• WHAT YOU SHOULD DO
Word for word, restate the lines of the listing from the one that holds "30 <= n <= 770" through the very last line, and nothing more.

• WORKING DATA
━━━━━━━━━━━━━━━━━━━━
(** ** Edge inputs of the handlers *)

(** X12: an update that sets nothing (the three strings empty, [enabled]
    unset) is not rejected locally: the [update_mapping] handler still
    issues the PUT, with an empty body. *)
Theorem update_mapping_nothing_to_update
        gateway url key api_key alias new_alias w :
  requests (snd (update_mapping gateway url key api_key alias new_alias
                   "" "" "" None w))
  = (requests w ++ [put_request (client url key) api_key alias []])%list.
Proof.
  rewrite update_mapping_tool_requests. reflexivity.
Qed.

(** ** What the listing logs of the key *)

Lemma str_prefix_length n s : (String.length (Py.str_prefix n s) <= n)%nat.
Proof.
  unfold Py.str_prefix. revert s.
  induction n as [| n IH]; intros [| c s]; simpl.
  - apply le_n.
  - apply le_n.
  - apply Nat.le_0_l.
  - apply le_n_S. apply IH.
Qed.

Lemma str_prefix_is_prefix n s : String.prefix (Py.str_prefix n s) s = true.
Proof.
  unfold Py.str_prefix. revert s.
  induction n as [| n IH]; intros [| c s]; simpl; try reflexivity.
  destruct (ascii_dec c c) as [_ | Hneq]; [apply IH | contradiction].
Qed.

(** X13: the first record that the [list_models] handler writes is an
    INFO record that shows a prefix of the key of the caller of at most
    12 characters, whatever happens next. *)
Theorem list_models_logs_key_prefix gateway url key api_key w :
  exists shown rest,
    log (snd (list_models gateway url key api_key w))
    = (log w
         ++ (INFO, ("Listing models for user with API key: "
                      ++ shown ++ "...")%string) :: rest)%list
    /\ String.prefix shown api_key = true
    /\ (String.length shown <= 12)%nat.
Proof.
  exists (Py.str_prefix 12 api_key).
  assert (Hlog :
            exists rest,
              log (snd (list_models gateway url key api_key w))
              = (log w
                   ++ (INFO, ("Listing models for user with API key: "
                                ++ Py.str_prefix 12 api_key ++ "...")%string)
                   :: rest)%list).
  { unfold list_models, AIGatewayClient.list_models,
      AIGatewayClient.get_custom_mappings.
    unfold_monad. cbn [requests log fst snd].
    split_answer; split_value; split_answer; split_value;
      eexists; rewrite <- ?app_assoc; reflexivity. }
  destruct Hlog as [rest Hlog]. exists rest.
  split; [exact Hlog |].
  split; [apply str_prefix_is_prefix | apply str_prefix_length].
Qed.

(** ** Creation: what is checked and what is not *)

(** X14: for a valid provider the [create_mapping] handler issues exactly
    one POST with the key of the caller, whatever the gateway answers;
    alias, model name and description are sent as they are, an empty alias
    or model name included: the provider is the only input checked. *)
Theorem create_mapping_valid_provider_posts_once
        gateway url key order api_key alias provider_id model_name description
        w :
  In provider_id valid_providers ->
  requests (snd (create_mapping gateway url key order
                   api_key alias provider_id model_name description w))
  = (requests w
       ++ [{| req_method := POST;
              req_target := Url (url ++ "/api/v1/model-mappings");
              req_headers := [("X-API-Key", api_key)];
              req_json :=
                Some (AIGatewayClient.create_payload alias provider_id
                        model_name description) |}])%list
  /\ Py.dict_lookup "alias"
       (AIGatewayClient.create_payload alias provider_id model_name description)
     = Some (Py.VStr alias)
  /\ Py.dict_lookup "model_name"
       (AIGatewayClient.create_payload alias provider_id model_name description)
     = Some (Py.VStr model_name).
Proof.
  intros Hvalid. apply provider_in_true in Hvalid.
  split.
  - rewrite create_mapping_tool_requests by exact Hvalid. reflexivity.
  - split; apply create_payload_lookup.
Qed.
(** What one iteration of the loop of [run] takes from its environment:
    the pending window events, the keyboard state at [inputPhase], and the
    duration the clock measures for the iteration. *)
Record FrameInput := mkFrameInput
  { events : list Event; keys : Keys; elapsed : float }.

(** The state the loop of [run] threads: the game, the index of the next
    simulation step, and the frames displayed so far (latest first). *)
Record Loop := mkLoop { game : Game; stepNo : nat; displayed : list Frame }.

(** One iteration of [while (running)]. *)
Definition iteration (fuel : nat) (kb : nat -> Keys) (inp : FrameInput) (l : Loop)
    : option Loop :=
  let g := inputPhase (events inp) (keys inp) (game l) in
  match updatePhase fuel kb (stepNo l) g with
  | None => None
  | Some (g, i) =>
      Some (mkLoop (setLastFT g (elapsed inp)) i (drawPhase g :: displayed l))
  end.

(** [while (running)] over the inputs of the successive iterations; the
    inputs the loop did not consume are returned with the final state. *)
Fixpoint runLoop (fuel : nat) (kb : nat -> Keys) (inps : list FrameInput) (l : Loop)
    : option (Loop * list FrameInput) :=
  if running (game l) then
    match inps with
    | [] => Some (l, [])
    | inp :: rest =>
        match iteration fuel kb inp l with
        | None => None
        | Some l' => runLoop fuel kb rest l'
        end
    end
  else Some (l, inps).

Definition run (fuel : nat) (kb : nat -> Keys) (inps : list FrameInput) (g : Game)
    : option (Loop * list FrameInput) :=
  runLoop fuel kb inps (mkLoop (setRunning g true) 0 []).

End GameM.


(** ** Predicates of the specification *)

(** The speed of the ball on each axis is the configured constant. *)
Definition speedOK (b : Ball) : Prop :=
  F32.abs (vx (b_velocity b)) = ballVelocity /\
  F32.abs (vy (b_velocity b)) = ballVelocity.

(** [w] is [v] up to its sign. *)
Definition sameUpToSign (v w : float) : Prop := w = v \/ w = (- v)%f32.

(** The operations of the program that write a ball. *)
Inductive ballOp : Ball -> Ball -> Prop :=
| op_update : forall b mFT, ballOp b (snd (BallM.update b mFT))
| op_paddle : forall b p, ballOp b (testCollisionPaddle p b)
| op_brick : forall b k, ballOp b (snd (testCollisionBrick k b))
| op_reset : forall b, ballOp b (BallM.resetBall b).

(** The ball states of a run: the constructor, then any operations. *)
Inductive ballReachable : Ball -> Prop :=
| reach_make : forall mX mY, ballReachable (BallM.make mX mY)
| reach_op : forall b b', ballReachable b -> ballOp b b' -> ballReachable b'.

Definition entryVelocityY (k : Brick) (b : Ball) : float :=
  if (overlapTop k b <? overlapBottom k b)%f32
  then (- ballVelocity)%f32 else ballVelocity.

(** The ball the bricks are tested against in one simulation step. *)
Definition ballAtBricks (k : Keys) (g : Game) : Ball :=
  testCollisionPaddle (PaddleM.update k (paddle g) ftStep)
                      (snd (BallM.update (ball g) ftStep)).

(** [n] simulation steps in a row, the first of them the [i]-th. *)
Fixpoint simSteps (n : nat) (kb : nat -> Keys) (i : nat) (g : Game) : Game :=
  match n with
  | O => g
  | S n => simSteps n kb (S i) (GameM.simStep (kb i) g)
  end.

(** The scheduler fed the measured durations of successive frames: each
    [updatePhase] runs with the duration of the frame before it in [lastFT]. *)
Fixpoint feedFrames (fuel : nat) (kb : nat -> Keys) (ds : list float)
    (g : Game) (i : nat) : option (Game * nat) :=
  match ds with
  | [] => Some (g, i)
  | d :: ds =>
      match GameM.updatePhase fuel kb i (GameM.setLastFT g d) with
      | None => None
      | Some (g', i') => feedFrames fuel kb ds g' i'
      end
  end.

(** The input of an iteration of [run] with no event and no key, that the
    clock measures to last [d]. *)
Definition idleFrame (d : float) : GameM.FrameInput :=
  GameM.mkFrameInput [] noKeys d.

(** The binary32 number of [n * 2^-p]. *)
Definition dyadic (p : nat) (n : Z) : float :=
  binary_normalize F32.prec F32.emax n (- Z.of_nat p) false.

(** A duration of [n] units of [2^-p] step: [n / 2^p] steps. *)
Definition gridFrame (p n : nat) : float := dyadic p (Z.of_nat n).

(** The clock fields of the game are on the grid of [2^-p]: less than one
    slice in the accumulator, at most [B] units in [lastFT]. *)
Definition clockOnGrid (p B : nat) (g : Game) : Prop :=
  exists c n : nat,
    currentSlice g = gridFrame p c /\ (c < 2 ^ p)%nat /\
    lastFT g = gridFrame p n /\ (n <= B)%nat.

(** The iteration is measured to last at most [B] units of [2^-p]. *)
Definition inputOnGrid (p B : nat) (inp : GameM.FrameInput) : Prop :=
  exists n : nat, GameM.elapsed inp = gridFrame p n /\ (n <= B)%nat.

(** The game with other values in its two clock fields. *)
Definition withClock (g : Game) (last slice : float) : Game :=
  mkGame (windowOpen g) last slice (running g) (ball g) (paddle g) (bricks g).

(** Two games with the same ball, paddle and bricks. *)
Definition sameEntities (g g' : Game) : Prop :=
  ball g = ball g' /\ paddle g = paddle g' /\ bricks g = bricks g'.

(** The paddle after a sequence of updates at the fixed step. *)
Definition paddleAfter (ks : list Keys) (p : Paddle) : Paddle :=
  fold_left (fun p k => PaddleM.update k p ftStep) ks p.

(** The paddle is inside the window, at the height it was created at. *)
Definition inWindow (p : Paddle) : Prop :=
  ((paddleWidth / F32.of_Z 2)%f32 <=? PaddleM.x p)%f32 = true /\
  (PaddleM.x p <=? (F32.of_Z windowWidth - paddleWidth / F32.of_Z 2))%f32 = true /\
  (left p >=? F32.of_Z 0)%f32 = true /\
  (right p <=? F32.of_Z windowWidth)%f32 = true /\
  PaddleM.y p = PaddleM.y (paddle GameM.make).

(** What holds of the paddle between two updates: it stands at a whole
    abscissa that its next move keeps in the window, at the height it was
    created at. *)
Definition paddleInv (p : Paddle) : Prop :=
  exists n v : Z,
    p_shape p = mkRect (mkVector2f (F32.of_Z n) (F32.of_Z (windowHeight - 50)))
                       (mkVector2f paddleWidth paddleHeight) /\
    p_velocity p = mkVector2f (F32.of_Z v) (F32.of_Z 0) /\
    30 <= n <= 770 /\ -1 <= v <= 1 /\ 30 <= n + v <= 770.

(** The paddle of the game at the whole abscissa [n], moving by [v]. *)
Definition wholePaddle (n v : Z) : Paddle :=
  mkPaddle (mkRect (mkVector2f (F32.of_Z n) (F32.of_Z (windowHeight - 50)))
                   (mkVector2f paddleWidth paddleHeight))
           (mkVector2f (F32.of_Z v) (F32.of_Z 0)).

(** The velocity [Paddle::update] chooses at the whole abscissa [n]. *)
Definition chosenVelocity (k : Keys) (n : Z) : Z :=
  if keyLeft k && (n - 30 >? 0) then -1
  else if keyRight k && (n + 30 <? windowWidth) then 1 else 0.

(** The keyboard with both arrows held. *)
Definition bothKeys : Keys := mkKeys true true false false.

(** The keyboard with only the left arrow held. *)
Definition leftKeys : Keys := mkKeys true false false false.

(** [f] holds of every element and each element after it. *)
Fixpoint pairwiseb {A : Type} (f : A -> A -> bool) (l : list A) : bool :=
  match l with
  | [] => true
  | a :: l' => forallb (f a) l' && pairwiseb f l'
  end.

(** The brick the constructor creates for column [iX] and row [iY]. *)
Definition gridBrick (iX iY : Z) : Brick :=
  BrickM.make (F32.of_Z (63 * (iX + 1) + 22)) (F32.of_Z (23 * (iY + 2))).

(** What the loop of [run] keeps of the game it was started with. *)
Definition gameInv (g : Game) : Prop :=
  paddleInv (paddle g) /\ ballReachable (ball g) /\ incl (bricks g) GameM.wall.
━━━━━━━━━━━━━━━━━━━━
• THE COMPLETED TASK
    30 <= n <= 770 /\ -1 <= v <= 1 /\ 30 <= n + v <= 770.

(** The paddle of the game at the whole abscissa [n], moving by [v]. *)
Definition wholePaddle (n v : Z) : Paddle :=
  mkPaddle (mkRect (mkVector2f (F32.of_Z n) (F32.of_Z (windowHeight - 50)))
                   (mkVector2f paddleWidth paddleHeight))
           (mkVector2f (F32.of_Z v) (F32.of_Z 0)).

(** The velocity [Paddle::update] chooses at the whole abscissa [n]. *)
Definition chosenVelocity (k : Keys) (n : Z) : Z :=
  if keyLeft k && (n - 30 >? 0) then -1
  else if keyRight k && (n + 30 <? windowWidth) then 1 else 0.

(** The keyboard with both arrows held. *)
Definition bothKeys : Keys := mkKeys true true false false.

(** The keyboard with only the left arrow held. *)
Definition leftKeys : Keys := mkKeys true false false false.

(** [f] holds of every element and each element after it. *)
Fixpoint pairwiseb {A : Type} (f : A -> A -> bool) (l : list A) : bool :=
  match l with
  | [] => true
  | a :: l' => forallb (f a) l' && pairwiseb f l'
  end.

(** The brick the constructor creates for column [iX] and row [iY]. *)
Definition gridBrick (iX iY : Z) : Brick :=
  BrickM.make (F32.of_Z (63 * (iX + 1) + 22)) (F32.of_Z (23 * (iY + 2))).

(** What the loop of [run] keeps of the game it was started with. *)
Definition gameInv (g : Game) : Prop :=
  paddleInv (paddle g) /\ ballReachable (ball g) /\ incl (bricks g) GameM.wall.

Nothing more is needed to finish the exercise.